Now on the pragmatic side, I’d try to have my system work best for the intermediate case of all manual to all mental labor - if I have to pick one. Classrooms, screens, and schools have their place, but in short, I think we’ve overdone it (partially because it looked cheaper in the spreadsheets). Mens et manus. Thus you sound like my target audience - so please feel free to criticize without remorse.

Cameras and listening devices will probably just turn into a fact of life (just like our trackers have). We could perhaps re-privatize the skies (+ some enforcement) but short of that you’re better off “buying a couple of hats and sunglasses”. That does not mean we should stop thinking, or drop any inhibitions - but we can be pretty sure some party will. And we’ve learned some of them have pretty deep pockets too.

So what could we do? My current favorite approach for digital things would encrypt stuff using multiple pgp-style keys. So in a collaboration, stuff that gets archived is no use to an external party (they can still download it though) unless the group members let them decrypt it. Ideally one would be able to implement things like 2 out of 3 keys is enough - so if a key gets lost, or someone doesn’t react you can still get things done.

Then I think it would be important to have different levels of security, and default settings of course. The basic security should fence off automated large scale snooping and penetration mostly (say make it 3-5 magnitudes more costly to snoop). The higher level assumes you already are on someone’s list and you need to assume there are some man-hours sunk into digital and IRL penetration attempts. I think that would severely limit what you want to do digitally though.
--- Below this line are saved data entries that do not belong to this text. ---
Lemma relative_walks_witness :
  relative false (js "/repo/tests") (js "/repo/./src/app.ts") = js "../src/app.ts" /\
  walk false (walk false [] (js "/repo/tests")) (relative false (js "/repo/tests") (js "/repo/./src/app.ts"))
  = walk false [] (js "/repo/./src/app.ts").
Proof.
  split; [vm_compute; reflexivity|].
  apply (relative_walks (js "/repo/tests") (js "/repo/./src/app.ts")); vm_compute; reflexivity.
Defined.

(** ** Directory and base names *)
Definition last_at (c : Z) (p : jsstring) (from : nat) (r : Z) : Prop :=
  r = -1 /\ (forall j, (j <= from)%nat -> p !! j <> Some c) \/
  exists i, r = Z.of_nat i /\ (i <= from)%nat /\ p !! i = Some c /\
    forall j, (i < j <= from)%nat -> p !! j <> Some c.

Lemma last_at_here c p from : p !! from = Some c -> last_at c p from (Z.of_nat from).
Proof. intros H. right. exists from. split_and!; [done|lia|done|lia]. Qed.

Lemma last_at_before c p from r : last_at c p from r -> p !! S from <> Some c -> last_at c p (S from) r.
Proof.
  intros [[-> H]|(i & -> & Hi & Hc & H)] Hn; [left; split; [done|]|right; exists i; split_and!; [done|lia|done|]];
    intros j Hj; (destruct (decide (j = S from)) as [->|]; [done|apply H; lia]).
Qed.

Lemma last_index_spec c p from : last_at c p from (last_index c p from).
Proof.
  induction from as [|k IH]; cbn [last_index].
  - destruct (p !! 0%nat) as [c'|] eqn:E; [destruct (c' =? c) eqn:Ec|].
    + apply Z.eqb_eq in Ec as ->. by apply (last_at_here c p 0).
    + left. split; [done|]. intros j Hj. replace j with O by lia. rewrite E. intros [= ->]. lia.
    + left. split; [done|]. intros j Hj. replace j with O by lia. by rewrite E.
  - destruct (p !! S k) as [c'|] eqn:E; [destruct (c' =? c) eqn:Ec|].
    + apply Z.eqb_eq in Ec as ->. by apply last_at_here.
    + apply last_at_before; [done|]. rewrite E. intros [= ->]. lia.
    + apply last_at_before; [done|]. by rewrite E.
Qed.

(** The last separator of [q], found in any text that starts with [q]. *)
Lemma last_sep_split p q from :
  (forall j, (j <= from)%nat -> p !! j = q !! j) -> (length q <= S from)%nat ->
  last_sep false p from = -1 /\ sep_free false q \/
  exists a b, q = a ++ 47 :: b /\ sep_free false b /\ last_sep false p from = Z.of_nat (length a).
Proof.
  intros Hq Hl. unfold last_sep.
  assert (F : forall (l : jsstring), (forall j, l !! j <> Some 47) -> sep_free false l).
  { intros l H. apply Forall_lookup. intros j c Hc. unfold is_sep. cbn. rewrite orb_false_r.
    apply Z.eqb_neq. intros ->. by apply (H j). }
  destruct (last_index_spec 47 p from) as [[-> H]|(i & -> & Hi & Hc & H)]; [left|right].
  - split; [done|]. apply F. intros j. destruct (decide (j <= from)%nat).
    + rewrite <- Hq by done. auto.
    + by rewrite lookup_ge_None_2 by lia.
  - rewrite Hq in Hc by done. exists (take i q), (drop (S i) q).
    split; [by rewrite take_drop_middle|]. split.
    + apply F. intros j. rewrite lookup_drop. destruct (decide (S i + j <= from)%nat).
      * rewrite <- Hq by done. apply H. lia.
      * by rewrite lookup_ge_None_2 by lia.
    + apply lookup_lt_Some in Hc. rewrite length_take. lia.
Qed.

Lemma strip_seps_spec p e :
  (e <= length p)%nat -> (strip_seps false p e <= e)%nat /\ (e <> O -> strip_seps false p e <> O) /\
  exists s, take e p = take (strip_seps false p e) p ++ s /\ Forall (fun c => is_sep false c = true) s.
Proof.
  induction e as [|[|e] IH]; intros He; cbn [strip_seps]; [split; [lia|]; split; [done|]; exists []; by rewrite app_nil_r..|].
  assert (D : forall n, n = S (S e) -> (n <= S (S e))%nat /\ (S (S e) <> O -> n <> O) /\
    exists s, take (S (S e)) p = take n p ++ s /\ Forall (fun c => is_sep false c = true) s).
  { intros n ->. split; [lia|]. split; [lia|]. exists []. by rewrite app_nil_r. }
  destruct (p !! S e) as [c|] eqn:E; [|auto]. destruct (is_sep false c) eqn:Hc; [|auto].
  destruct IH as (H1 & H2 & s & H3 & H4); [lia|]. cbn [strip_seps] in *.
  split; [lia|]. split; [intros _; apply H2; lia|].
  exists (s ++ [c]). split; [|apply Forall_app; auto].
  rewrite (take_S_r _ _ _ E), H3. by rewrite <- app_assoc.
Qed.

Lemma walk_strip at_ q s : q <> [] -> Forall (fun c => is_sep false c = true) s -> walk false at_ (q ++ s) = walk false at_ q.
Proof.
  intros Hq. induction s as [|c s IH] using rev_ind; intros H; [by rewrite app_nil_r|].
  apply Forall_app in H as [H Hc]. rewrite Forall_singleton in Hc. rewrite <- IH by done.
  rewrite app_assoc. assert (c = 47) as -> by (unfold is_sep in Hc; cbn in Hc; lia).
  assert (Hn : q ++ s <> []) by (destruct q; done).
  unfold walk. rewrite (is_abs_app _ [47]) by done. change [47] with (SEP false). by rewrite names_trail.
Qed.

Lemma walk_sep_free at_ b : sep_free false b -> walk false at_ b = walk_seg at_ b.
Proof.
  intros H. unfold walk. assert (is_abs false b = false) as -> by (destruct H as [|c b Hc _]; [done|]; cbn [is_abs]; by rewrite Hc).
  rewrite names_words, words_sep_free by done. cbn [app]. unfold emit.
  case_bool_decide; [by subst|done].
Qed.

Lemma last_sep_unique a b a' b' :
  sep_free false b -> sep_free false b' -> a ++ 47 :: b = a' ++ 47 :: b' -> a = a' /\ b = b'.
Proof.
  assert (G : forall x k y, sep_free false x -> 47 :: x = k ++ 47 :: y -> k = []).
  { intros x [|z k] y H E; [done|]. injection E as _ ->. apply Forall_app in H as [_ H].
    by apply Forall_cons_1 in H as [H _]. }
  intros Hb Hb' E. apply app_eq_app in E as [k [[-> E]|[-> E]]].
  - pose proof (G _ _ _ Hb' E) as ->. rewrite app_nil_r. split; [done|]. by injection E.
  - pose proof (G _ _ _ Hb E) as ->. rewrite app_nil_r. split; [done|]. by injection E.
Qed.

Lemma walk_split at_ a b :
  sep_free false b ->
  walk_seg (walk false at_ (if bool_decide (a = []) then SEP false else a)) b = walk false at_ (a ++ 47 :: b).
Proof.
  intros F. rewrite <- walk_sep_free by done.
  assert (Hb : is_abs false b = false) by (by destruct F as [|c b Hc _]; [|cbn [is_abs]; rewrite Hc]).
  case_bool_decide as Ha; [subst a|symmetry; by apply (walk_app at_ a b)].
  change ([] ++ 47 :: b) with (SEP false ++ b). unfold walk at 1 3. by rewrite Hb, names_lead.
Qed.

(** The directory name and then the base name lead where the path leads,
    for every path: absolute or relative, with repeated or trailing separators,
    empty or the root. *)
Theorem dirname_basename at_ p :
  walk_seg (walk false at_ (dirname false p)) (basename false p None) = walk false at_ p.
Proof.
  destruct (decide (p = [])) as [->|Hp]; [done|].
  destruct (strip_seps_spec p (length p)) as (H1 & H2 & s & H3 & H4); [done|].
  unfold dirname, basename. cbv zeta. rewrite firstn_all in H3.
  set (e := strip_seps false p (length p)) in *. set (q := take e p) in *.
  assert (He : e <> O) by (apply H2; by destruct p).
  assert (Lq : length q = e) by (apply length_take_le; lia).
  assert (Hq : q <> []) by (intros E; rewrite E in Lq; done).
  assert (Q : forall j, (j <= e - 1)%nat -> p !! j = q !! j) by (intros; unfold q; by rewrite lookup_take_lt by lia).
  assert (W : walk false at_ p = walk false at_ q).
  { transitivity (walk false at_ (q ++ s)); [by f_equal|by apply walk_strip]. }
  rewrite W. clear W H1 H2. clearbody q e.
  destruct (last_sep_split p q (e - 1)) as [[-> F]|(a & b & E & F & ->)]; [done|lia| |];
    (destruct (last_sep_split q q (length q)) as [[-> F']|(a' & b' & E' & F' & ->)]; [done|lia| |]).
  - cbn. by rewrite walk_sep_free.
  - exfalso. unfold sep_free in F. rewrite E' in F. apply Forall_app in F as [_ F]. by apply Forall_cons_1 in F as [F _].
  - exfalso. unfold sep_free in F'. rewrite E in F'. apply Forall_app in F' as [_ F']. by apply Forall_cons_1 in F' as [F' _].
  - assert (a' = a /\ b' = b) as [-> ->].
    { apply last_sep_unique; [done..|]. by rewrite <- E. }
    rewrite (proj2 (Z.leb_le 0 (Z.of_nat (length a)))) by apply Nat2Z.is_nonneg.
    rewrite (proj2 (Z.ltb_ge (Z.of_nat (length a)) 0)) by apply Nat2Z.is_nonneg.
    replace (Z.to_nat (Z.of_nat (length a) + 1)) with (S (length a)) by lia.
    assert (drop (S (length a)) q = b) as -> by (rewrite E, cons_middle, app_assoc; apply drop_app_length'; rewrite length_app; cbn; lia).
    rewrite E, <- (walk_split at_ a b F). f_equal. f_equal.
    destruct a as [|x a]; [done|]. rewrite bool_decide_false by done.
    replace (Z.of_nat (length (x :: a)) =? 0) with false by reflexivity.
    rewrite Nat2Z.id, H3, E, <- app_assoc. apply (take_app_length (x :: a)).
Qed.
For the soft security I could imagine a sort of “veto” style release routine. Content will be accessible to the involved parties exclusively for, say 3 days. If no one wants to veto (or extend the delay, or modify the license) a release, it goes public after that time pretty much automatically (e.g. a query to people’s enigmail settings - replied through default settings). Ideally you could nest such groups/licenses into each other easily.